Based on this information, we can see that the ratios are not consistent. Therefore, the quantities in the data table do not have a proportional relationship.
To determine if the quantities in a data table are in a proportional relationship, we need to compare the ratios between the values.
In this case, it seems like there are multiple options to choose from as a response. Let's go through each of them:
1. "No, the ratios are not equivalent." and "No, the table does not count consecutively.": It seems like these responses are not relevant to determining a proportional relationship. The question asks if the quantities have a proportional relationship, not if they are equivalent or count consecutively.
2. "Yes, the data table has a proportional relationship.": This response indicates that the data table indeed has a proportional relationship. However, without further context or information about the data table, it is not possible to confirm if it is correct or not.
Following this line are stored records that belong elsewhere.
(* ===== verification/PgCodec.v ===== *)
(** * Binds and rows of PostgreSQL ([engines/postgres/src/codec.rs])

    The values and types sent for the bind slots, and the decoding of result
    rows of state and value columns. *)
From Stdlib Require Import ZArith Lia DecimalString DecimalZ.
From stdpp Require Import list.
From S2P Require Import Prelude Foreign Truth BTree Text Types Values Fingerprint Model Row Plan Executor PushDown PgSql PgExpr PgCompile.

Local Open Scope Z_scope.

(** The driver crate and [rust_decimal]'s text: parameters of the model. *)
Class PgDriver (F : Foreign) := {
  (** One column of a row; [row.try_get], with [None] for its error. *)
  Cell : Type;
  get_bool : Cell -> option (option bool);
  get_i16 : Cell -> option (option Z);
  get_i32 : Cell -> option (option Z);
  get_i64 : Cell -> option (option Z);
  get_f32 : Cell -> option (option Z);
  get_f64 : Cell -> option (option Z);
  get_string : Cell -> option (option string);
  get_bytes : Cell -> option (option (list Z));
  get_uuid : Cell -> option (option Uuid);
  get_date : Cell -> option (option Date);
  decimal_to_string : Decimal -> string;
  decimal_from_str : string -> option Decimal
}.

Section Codec.
Context {F : Foreign}.

(** ** Binds *)
Inductive PgType := TyBool | TyInt2 | TyInt4 | TyInt8 | TyText | TyFloat4 | TyFloat8 | TyBytea | TyUuid | TyDate.
#[export] Instance PgType_eq_dec : EqDecision PgType.
Proof. solve_decision. Defined.

(** The boxed value; an absent one is [None]. *)
Inductive ToSql :=
| SqlBoolValue (v : option bool)
| SqlI16 (v : option Z)
| SqlI32 (v : option Z)
| SqlI64 (v : option Z)
| SqlF32 (v : option Z)
| SqlF64 (v : option Z)
| SqlString (v : option string)
| SqlBytes (v : option (list Z))
| SqlUuid (v : option Uuid)
| SqlDate (v : option Date).

Record EncodedBind := mkEncodedBind { eb_value : ToSql; eb_ty : PgType }.

Definition driver_bind_type (ty : TypeDef) : Result PgType :=
  let? r := scalar_repr ty in
  match r with
  | RBool => Ok TyBool
  | RTruth => Ok TyInt2
  | RInt bits => Ok (if bits <=? 16 then TyInt2 else if bits <=? 32 then TyInt4 else if bits <=? 64 then TyInt8 else TyText)
  | RUInt _ | RDecimal => Ok TyText
  | RFloat32 => Ok TyFloat4
  | RFloat64 => Ok TyFloat8
  | RChar | RString => Ok TyText
  | RBytes => Ok TyBytea
  | RUuid => Ok TyUuid
  | RDate => Ok TyDate
  | _ => error "POSTGRES-BIND-002"
  end.

Definition encode_null (ty : TypeDef) : Result ToSql :=
  let? r := scalar_repr ty in
  match r with
  | RBool => Ok (SqlBoolValue None)
  | RTruth => Ok (SqlI16 None)
  | RInt bits =>
      Ok (if bits <=? 16 then SqlI16 None else if bits <=? 32 then SqlI32 None else if bits <=? 64 then SqlI64 None else SqlString None)
  | RUInt _ | RDecimal => Ok (SqlString None)
  | RFloat32 => Ok (SqlF32 None)
  | RFloat64 => Ok (SqlF64 None)
  | RChar | RString => Ok (SqlString None)
  | RBytes => Ok (SqlBytes None)
  | RUuid => Ok (SqlUuid None)
  | RDate => Ok (SqlDate None)
  | _ => error "POSTGRES-BIND-002"
  end.

Definition encode_truth_tag (t : Truth) : Z := match t with TFalse => 0 | TTrue => 1 | TUnknown => 2 end.

(** [iN::try_from] of an [i128]. *)
Definition narrow (bits n : Z) : Result Z := guard (signed_fits bits n) "POSTGRES-BIND-001" ;;? Ok n.

Context {D : PgDriver F}.

Definition encode_value (ty : TypeDef) (v : Value) : Result ToSql :=
  let? r := scalar_repr ty in
  match r, v with
  | RBool, VBool b => Ok (SqlBoolValue (Some b))
  | RTruth, VTruth t => Ok (SqlI16 (Some (encode_truth_tag t)))
  | RInt bits, VInt n =>
      if bits <=? 16 then rmap (fun n => SqlI16 (Some n)) (narrow 16 n)
      else if bits <=? 32 then rmap (fun n => SqlI32 (Some n)) (narrow 32 n)
      else if bits <=? 64 then rmap (fun n => SqlI64 (Some n)) (narrow 64 n)
      else Ok (SqlString (Some (int_text n)))
  | RUInt _, VUInt n => Ok (SqlString (Some (int_text n)))
  | RDecimal, VDecimal d => Ok (SqlString (Some (decimal_to_string d)))
  | RFloat32, VFloat32 b => Ok (SqlF32 (Some b))
  | RFloat64, VFloat64 b => Ok (SqlF64 (Some b))
  | RChar, VChar c => Ok (SqlString (Some (char_text c)))
  | RString, VString s => Ok (SqlString (Some s))
  | RBytes, VBytes b => Ok (SqlBytes (Some b))
  | RUuid, VUuid u => Ok (SqlUuid (Some u))
  | RDate, VDate d => Ok (SqlDate (Some d))
  | _, _ => error "POSTGRES-BIND-001"
  end.

Definition encode_datum (ty : TypeDef) (d : Datum) : Result EncodedBind :=
  let? postgres_type := driver_bind_type ty in
  let? value := match d with Missing | Null => encode_null ty | DValue v => encode_value ty v end in
  Ok (mkEncodedBind value postgres_type).

Definition encode_bind (b : SqlBind) : Result EncodedBind :=
  match b with
  | BindState value => Ok (mkEncodedBind (SqlI16 (Some value)) TyInt2)
  | BindDatum ty d => encode_datum ty d
  end.

Definition encode_binds (binds : list SqlBind) : Result (list EncodedBind) := mapR encode_bind binds.

(** ** Rows *)
Definition PgRow := list Cell.

Definition get_optional {T} (get : Cell -> option (option T)) (row : PgRow) (index : nat) : Result (option T) :=
  ok_or (cell ← row !! index; get cell) "POSTGRES-DECODE-005".
Definition required {T} (get : Cell -> option (option T)) (row : PgRow) (index : nat) : Result T :=
  let? o := get_optional get row index in ok_or o "POSTGRES-DECODE-008".
Definition parse_text {T} (parse : string -> option T) (row : PgRow) (index : nat) : Result T :=
  let? s := required get_string row index in ok_or (parse s) "POSTGRES-DECODE-008".

Definition decode_truth (value : Z) : Result Truth :=
  if value =? 0 then Ok TFalse else if value =? 1 then Ok TTrue else if value =? 2 then Ok TUnknown
  else error "POSTGRES-DECODE-008".

Definition decode_value (row : PgRow) (index : nat) (ty : TypeDef) : Result Value :=
  let? r := scalar_repr ty in
  match r with
  | RBool => rmap VBool (required get_bool row index)
  | RTruth => let? n := required get_i16 row index in rmap VTruth (decode_truth n)
  | RInt bits =>
      rmap VInt (if bits <=? 16 then required get_i16 row index
                 else if bits <=? 32 then required get_i32 row index
                 else if bits <=? 64 then required get_i64 row index
                 else parse_text parse_i128 row index)
  | RUInt _ => rmap VUInt (parse_text parse_u128 row index)
  | RDecimal => rmap VDecimal (parse_text decimal_from_str row index)
  | RFloat32 => rmap VFloat32 (required get_f32 row index)
  | RFloat64 => rmap VFloat64 (required get_f64 row index)
  | RChar =>
      let? text := required get_string row index in
      match chars text with [c] => Ok (VChar c) | _ => error "POSTGRES-DECODE-008" end
  | RString => rmap VString (required get_string row index)
  | RBytes => rmap VBytes (required get_bytes row index)
  | RUuid => rmap VUuid (required get_uuid row index)
  | RDate => rmap VDate (required get_date row index)
  | _ => error "POSTGRES-BIND-002"
  end.

Definition decode_datum (row : PgRow) (state_index : nat) (ty : TypeDef) : Result Datum :=
  let? state := get_optional get_i16 row state_index in
  let? state := ok_or state "POSTGRES-DECODE-002" in
  if state =? 0 then Ok Missing
  else if state =? 1 then Ok Null
  else if state =? 2 then rmap DValue (decode_value row (S state_index) ty)
  else error "POSTGRES-DECODE-003".

Definition assemble_value_output (ty : TypeDef) (datums : list Datum) : Result Datum :=
  match ty_shape ty with
  | ShScalar _ => match datums with [d] => Ok d | _ => error "POSTGRES-DECODE-009" end
  | ShTuple elements =>
      guard (Nat.eqb (length elements) (length datums)) "POSTGRES-DECODE-009" ;;? Ok (DValue (VTuple datums))
  | ShRecord fields =>
      guard (Nat.eqb (length fields) (length datums)) "POSTGRES-DECODE-009" ;;?
      Ok (DValue (VRecord (bt_collect (combine (map field_name fields) datums))))
  | _ => error "POSTGRES-DECODE-009"
  end.

Definition decode_output (output : PlanOutput) (datums : list Datum) (model : option ModelDef) : Result ExecutionRow :=
  match output with
  | OutModel expected =>
      guard (Nat.eqb (length datums) (length (md_fields expected))) "POSTGRES-DECODE-009" ;;?
      let? model := ok_or model "POSTGRES-DECODE-009" in
      rmap RModel (row_from_dense model datums)
  | OutValue ty =>
      let? datum := assemble_value_output ty datums in
      map_err (validate_datum ty Required datum) "POSTGRES-DECODE-006" ;;?
      Ok (RValue datum)
  | OutProduct _ | OutNullable _ => error "POSTGRES-DECODE-007"
  end.

Definition decode_execution_row (compiled : CompiledQuery) (row : PgRow) (model : option ModelDef) : Result ExecutionRow :=
  guard (Nat.eqb (length row) (2 * length (cq_columns compiled))) "POSTGRES-DECODE-001" ;;?
  let? datums := mapR (fun e => decode_datum row (fst e * 2) (oc_ty (snd e))) (enumerate (cq_columns compiled)) in
  decode_output (cq_output compiled) datums model.

(** [RowDecoder]. *)
Definition row_decoder_new (compiled : CompiledQuery) : option ModelDef :=
  match cq_output compiled with OutModel m => Some m | _ => None end.

Definition decode_row (compiled : CompiledQuery) (row : PgRow) : Result ExecutionRow :=
  decode_execution_row compiled row (row_decoder_new compiled).
End Codec.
3. "No, the ratio 7:35 is not proportional to the other ratios.": This response points out that the ratio 7:35 is different from the other ratios in the table. To determine if the data table has a proportional relationship, it is important to compare the ratios between all the quantities. If one ratio is not proportional to the others, then the data table does not have a proportional relationship.
To give a definitive answer, we would need specific information about the data table and the ratios between the quantities in order to determine if they have a proportional relationship or not.